Rust: Add `Iterator::collect_into<E: Extend>(e: E)`?

Created on 7 Nov 2017  路  10Comments  路  Source: rust-lang/rust

Hey gang.

As originally determined in https://twitter.com/kot_2010/status/927119253324619776, building a pre-size-hinted mutable Vec as the output of a loop (even for very small n) can occasionally be more than twice as fast as collecting into a Vec. As demonstrated here https://github.com/stuhood/rust-vec-bench, using extend into a pre-size-hinted Vec closes most of the gap.

Focusing on improving Iterator::size_hint implementations so that they suggest better sizes for collect would likely help reduce this gap. But there are diminishing returns to heuristics, and in many cases users should be able to give better explicit hints.

This issue initially proposed adding an Iterator::collect_with_size_hint method, but @scottmcm 's suggestion to add Iterator::collect_into<E: Extend>(e: E) -> E seems more general, and suggests a useful analogue in unzip_into<E1: Extend, E2: Extend>(e1: E1, e2: E2) -> (E1, E2).

C-feature-request T-libs

Most helpful comment

Hmm, what about .collect_into(Vec::with_capacity(5)), or something? (Name TBD of course)

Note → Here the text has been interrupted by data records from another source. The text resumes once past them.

(* ===== verification/AgentLoop.v ===== *)
(** * The semantic state machine

    [sdk/loop.go] and [sdk/client_execute.go]: one governed step of an action
    (context injection, execution, steering, history, checkpoint, decision)
    and the loop that follows RETRY and ROUTE decisions; the option functions
    of [sdk/options.go] that set its parameters.

    The engine is the class [LoopEngine] (implemented by [PolicyEngine] in
    [AgentLoopProps]), actions are functions on the engine state [E] and the
    world [W] (a supervised action is one), the memory provider and the state
    provider are records.  [None] is a panic, or a payload whose flattening
    diverges.  Environment parameters are gathered in [LoopEnv]. *)
From S2P Require Import Prelude GoStrings CoreErrors CoreTypes Reflect Session.
From Stdlib Require Import Ascii String.
Open Scope string_scope.

Definition DefaultMaxSteps : Z := 10.
Definition DefaultMaxRetries : Z := 3.

Definition MemoryModeNone : string := "none".
Definition MemoryModeTransient : string := "transient".
Definition MemoryModePersist : string := "persist".

Definition KeyHistory : string := "manglekit_history".
Definition KeyContext : string := "manglekit.context".

Record ExecutionParams := {
  ep_SessionID : string;
  ep_MemoryMode : string;
  ep_Metadata : gmap string string;
  ep_fwdFacts : list string;
  ep_fwdLabels : list string;
  ep_fwdMeta : gmap string GoVal;
  ep_MaxSteps : Z;
  ep_AuditRecords : list AuditRecord;
  ep_CurrentHistory : list Message;
  ep_FeedbackHistory : list string;
  ep_LastFeedback : string;
  ep_RetryCount : Z
}.

Definition default_params : ExecutionParams :=
  {| ep_SessionID := ""; ep_MemoryMode := MemoryModeNone; ep_Metadata := ∅; ep_fwdFacts := []; ep_fwdLabels := [];
     ep_fwdMeta := ∅; ep_MaxSteps := 0; ep_AuditRecords := []; ep_CurrentHistory := []; ep_FeedbackHistory := [];
     ep_LastFeedback := ""; ep_RetryCount := 0 |}.

(** Setters of the configuration part and of the running part. *)
Definition ep_config (sid mode : string) (meta : gmap string string) (facts labels : list string)
    (fwd : gmap string GoVal) (steps : Z) (p : ExecutionParams) : ExecutionParams :=
  {| ep_SessionID := sid; ep_MemoryMode := mode; ep_Metadata := meta; ep_fwdFacts := facts; ep_fwdLabels := labels;
     ep_fwdMeta := fwd; ep_MaxSteps := steps; ep_AuditRecords := ep_AuditRecords p;
     ep_CurrentHistory := ep_CurrentHistory p; ep_FeedbackHistory := ep_FeedbackHistory p;
     ep_LastFeedback := ep_LastFeedback p; ep_RetryCount := ep_RetryCount p |}.
Definition ep_running (recs : list AuditRecord) (hist : list Message) (feedback : list string) (last : string) (n : Z)
    (p : ExecutionParams) : ExecutionParams :=
  {| ep_SessionID := ep_SessionID p; ep_MemoryMode := ep_MemoryMode p; ep_Metadata := ep_Metadata p;
     ep_fwdFacts := ep_fwdFacts p; ep_fwdLabels := ep_fwdLabels p; ep_fwdMeta := ep_fwdMeta p;
     ep_MaxSteps := ep_MaxSteps p; ep_AuditRecords := recs; ep_CurrentHistory := hist;
     ep_FeedbackHistory := feedback; ep_LastFeedback := last; ep_RetryCount := n |}.

Definition set_history (h : list Message) (p : ExecutionParams) : ExecutionParams :=
  ep_running (ep_AuditRecords p) h (ep_FeedbackHistory p) (ep_LastFeedback p) (ep_RetryCount p) p.
Definition set_last (s : string) (p : ExecutionParams) : ExecutionParams :=
  ep_running (ep_AuditRecords p) (ep_CurrentHistory p) (ep_FeedbackHistory p) s (ep_RetryCount p) p.
Definition set_retry (feedback : list string) (last : string) (n : Z) (p : ExecutionParams) : ExecutionParams :=
  ep_running (ep_AuditRecords p) (ep_CurrentHistory p) feedback last n p.
Definition add_record (r : AuditRecord) (p : ExecutionParams) : ExecutionParams :=
  ep_running (ep_AuditRecords p ++ [r])%list (ep_CurrentHistory p) (ep_FeedbackHistory p) (ep_LastFeedback p)
    (ep_RetryCount p) p.

(** ** Options *)

Definition ExecuteOption : Type := ExecutionParams -> ExecutionParams.

Definition WithMaxSteps (n : Z) : ExecuteOption := fun p =>
  if (0 <? n)%Z
  then ep_config (ep_SessionID p) (ep_MemoryMode p) (ep_Metadata p) (ep_fwdFacts p) (ep_fwdLabels p) (ep_fwdMeta p) n p
  else p.
Definition WithSessionID (id : string) : ExecuteOption := fun p =>
  ep_config id MemoryModePersist (ep_Metadata p) (ep_fwdFacts p) (ep_fwdLabels p) (ep_fwdMeta p) (ep_MaxSteps p) p.
Definition WithTransientMemory : ExecuteOption := fun p =>
  ep_config (ep_SessionID p) MemoryModeTransient (ep_Metadata p) (ep_fwdFacts p) (ep_fwdLabels p) (ep_fwdMeta p)
    (ep_MaxSteps p) p.
Definition WithMetadata (key value : string) : ExecuteOption := fun p =>
  ep_config (ep_SessionID p) (ep_MemoryMode p) (<[key := value]> (ep_Metadata p)) (ep_fwdFacts p) (ep_fwdLabels p)
    (ep_fwdMeta p) (ep_MaxSteps p) p.
Definition WithMetadataMap (render : GoVal -> string) (meta : gmap string GoVal) : ExecuteOption := fun p =>
  ep_config (ep_SessionID p) (ep_MemoryMode p) ((fmt_v render <$> meta) ∪ ep_Metadata p) (ep_fwdFacts p)
    (ep_fwdLabels p) (ep_fwdMeta p) (ep_MaxSteps p) p.

(** ** Feedback similarity *)

(** [unicode.IsPunct] on ASCII. *)
Definition ascii_punct (c : ascii) : bool := contains "!#%&'()*,-./:;?@[\]_{}" (String c "") || Ascii.eqb c c_dq.

Fixpoint drop_punct (s : string) : string :=
  match s with
  | "" => ""
  | String c rest => if ascii_punct c then drop_punct rest else String (lower_byte c) (drop_punct rest)
  end.

(** The white space of [strings.Fields] on ASCII. *)
Definition ascii_space (c : ascii) : bool :=
  let z := bval c in ((z =? 32) || ((9 <=? z) && (z <=? 13)))%Z.

(** [strings.Fields], with the word read so far. *)
Fixpoint fields_from (word s : string) : list string :=
  let flush rest := if String.eqb word "" then rest else word :: rest in
  match s with
  | "" => flush []
  | String c rest => if ascii_space c then flush (fields_from "" rest) else fields_from (word +:+ String c "") rest
  end.

(** [unicode_norm] is the same function on text that is not ASCII. *)
Definition normalizeString (unicode_norm : string -> string) (s : string) : string :=
  if is_ascii_str s then join " " (fields_from "" (drop_punct s)) else unicode_norm s.
(* ===== verification/AgentLoopProps.v ===== *)
(** * Properties of the semantic state machine

    What the loop returns, how often it retries and how many steps it takes,
    its audit records, when it checkpoints, what context reaches an action,
    and the trace of a run: the executions it consists of, each with its
    request, linked by the world, the engine and the routes and retries
    answered.  The guarantees of supervised actions are stated on such traces. *)
From stdpp Require Import sorting.
From S2P Require Import Prelude GoStrings CoreErrors CoreTypes Facts Reflect Sources Datalog Runtime Solver SolverProps Supervisor SupervisorProps Session AgentLoop.
From Stdlib Require Import Ascii String.
Open Scope string_scope.

(** The policy engine implements the engine interface of the loop. *)
Definition policy_loop_engine {R : Type} `{!GateRuntime R} (G : GoEnv) (ctx : option error)
  : LoopEngine (PolicyEngine R) := {|
  le_EvaluateSteering := EvaluateSteering G ctx;
  le_CheckRequirement := CheckRequirement G ctx;
  le_LoadFacts := engine_LoadFacts ctx
|}.

Section Steps.
Context {E : Type} `{!LoopEngine E} {W : Type} (V : LoopEnv).
Implicit Types (c : Client E W) (s : LState E W) (p : ExecutionParams).

Definition undecided_or (env : Envelope) : Prop :=
  meta_is env KeyDecision DecisionRetry = false /\ meta_is env KeyDecision DecisionRoute = false /\
  meta_is env KeyDecision DecisionHalt = false.

Lemma meta_is_unique env k v v' : meta_is env k v = true -> meta_is env k v' = String.eqb v v'.
Proof.
  unfold meta_is. destruct (env_Metadata env !! k) as [[]|]; try done. by intros ->%String.eqb_eq.
Qed.

Lemma handleDecision_ok c step name result payload p s s' p' env :
  handleDecision V c step name result payload p s = (s', p', Ok env) ->
  env = result /\ meta_is env KeyDecision DecisionHalt = false.
Proof.
  unfold handleDecision, handleRetryDecision.
  destruct (meta_is result KeyDecision DecisionRetry) eqn:Hr.
  { repeat case_match; intros [= _ _ <-]; (split; [done|]); by rewrite (meta_is_unique _ _ _ _ Hr). }
  destruct (meta_is result KeyDecision DecisionRoute) eqn:Ho.
  { intros [= _ _ <-]. split; [done|]. by rewrite (meta_is_unique _ _ _ _ Ho). }
  destruct (proceeds result) eqn:Hp.
  { intros [= _ _ <-]. split; [done|]. unfold proceeds in Hp.
    apply orb_true_iff in Hp as [H|H]; by rewrite (meta_is_unique _ _ _ _ H). }
  destruct (meta_is result KeyDecision DecisionHalt) eqn:Hh; [done|]. by intros [= _ _ <-].
Qed.

Lemma ExecuteSingleStep_ok c step name payload p s s' p' env :
  ExecuteSingleStep V c step name payload p s = Some (s', p', Ok env) -> meta_is env KeyDecision DecisionHalt = false.
Proof.
  unfold ExecuteSingleStep. destruct (cl_registry c !! name) as [a|]; [|done].
  destruct (injectContext V c payload p _ s) as [[s1 env1]|]; [|done]. cbn [mbind option_bind].
  destruct (la_Execute a env1 (ls_E s1) (ls_W s1)) as [[[e2 w2] [result err]]|]; [|done]. cbn [mbind option_bind].
  destruct err as [x|].
  - unfold handleExecutionError. repeat case_match; intros [= _ _ <-].
    unfold meta_is. simpl. by rewrite lookup_insert_eq.
  - destruct (apply_steering c result _) as [[s3 result']|]; [|done]. cbn [mbind option_bind].
    destruct (updateHistory V c payload result' _ s3) as [s4 p2].
    intros [= H]. by apply handleDecision_ok in H as [-> ?].
Qed.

collect is the method-chain-syntax for FromIterator; this would be the equivalent for Extend.

All 10 comments

The problem is that Filter et al can't return a "better" size hint because the trait contract is that the lower bound must actually be a lower bound. Maybe that should be relaxed?

Another possibility is collect could look at the upper bound and be smarter about what capacity to use? This wouldn't always be advantageous because you have no idea how many elements will be filtered out.

You can also do this -- but note that OverrideSizeHint is explicitly violating the trait contract:

type SizeHint = (usize, Option<usize>);
struct OverrideSizeHint<I>(I, SizeHint);
extension_trait! {
    <I: Iterator> SizeHintExt<I> for I {
        fn override_size_hint(self, hint: SizeHint) -> OverrideSizeHint<I> {
            OverrideSizeHint(self, hint)
        }
    }
}
impl<I: Iterator> Iterator for OverrideSizeHint<I> {
    type Item = I::Item;

    fn next(&mut self) -> Option<I::Item> {
        self.0.next()
    }

    fn size_hint(&self) -> SizeHint {
        self.1
    }
}

fn collect_hint(ratio: u8, chars: &[char]) -> Vec<char> {
    chars.iter().enumerate().filter_map(|(i, c)| {
        if filter(ratio, i) {
            Some(*c)
        } else {
            None
        }
    }).override_size_hint((chars.len(), Some(chars.len()))).collect()
}

Hmm, what about .collect_into(Vec::with_capacity(5)), or something? (Name TBD of course)

collect is the method-chain-syntax for FromIterator; this would be the equivalent for Extend.

@scottmcm : I like that alternative as well.

I noticed the other day that unzip has a similar problem. It always just extends with Some(x), so the size_hint seen by the extend code is always exactly 1, and thus useless for pre-allocating.

Updated description/title to apply @scottmcm 's collect_into approach instead.

Do any Iterator impls need to override the default collect_into or would the default always be optimal?

trait Iterator {
    /* ... */

    fn collect_into<E: Extend<Self::Item>>(self, e: E) -> E {
        e.extend(self);
        e
    }
}

As I understand it, the following are always equivalent right?

let vec = whatever.into_iter().etc(...).collect_into(Vec::with_capacity(N));
let mut vec = Vec::with_capacity(N);
vec.extend(whatever.into_iter().etc(...));

Is the advantage of collect_into that the method nesting works out nicer?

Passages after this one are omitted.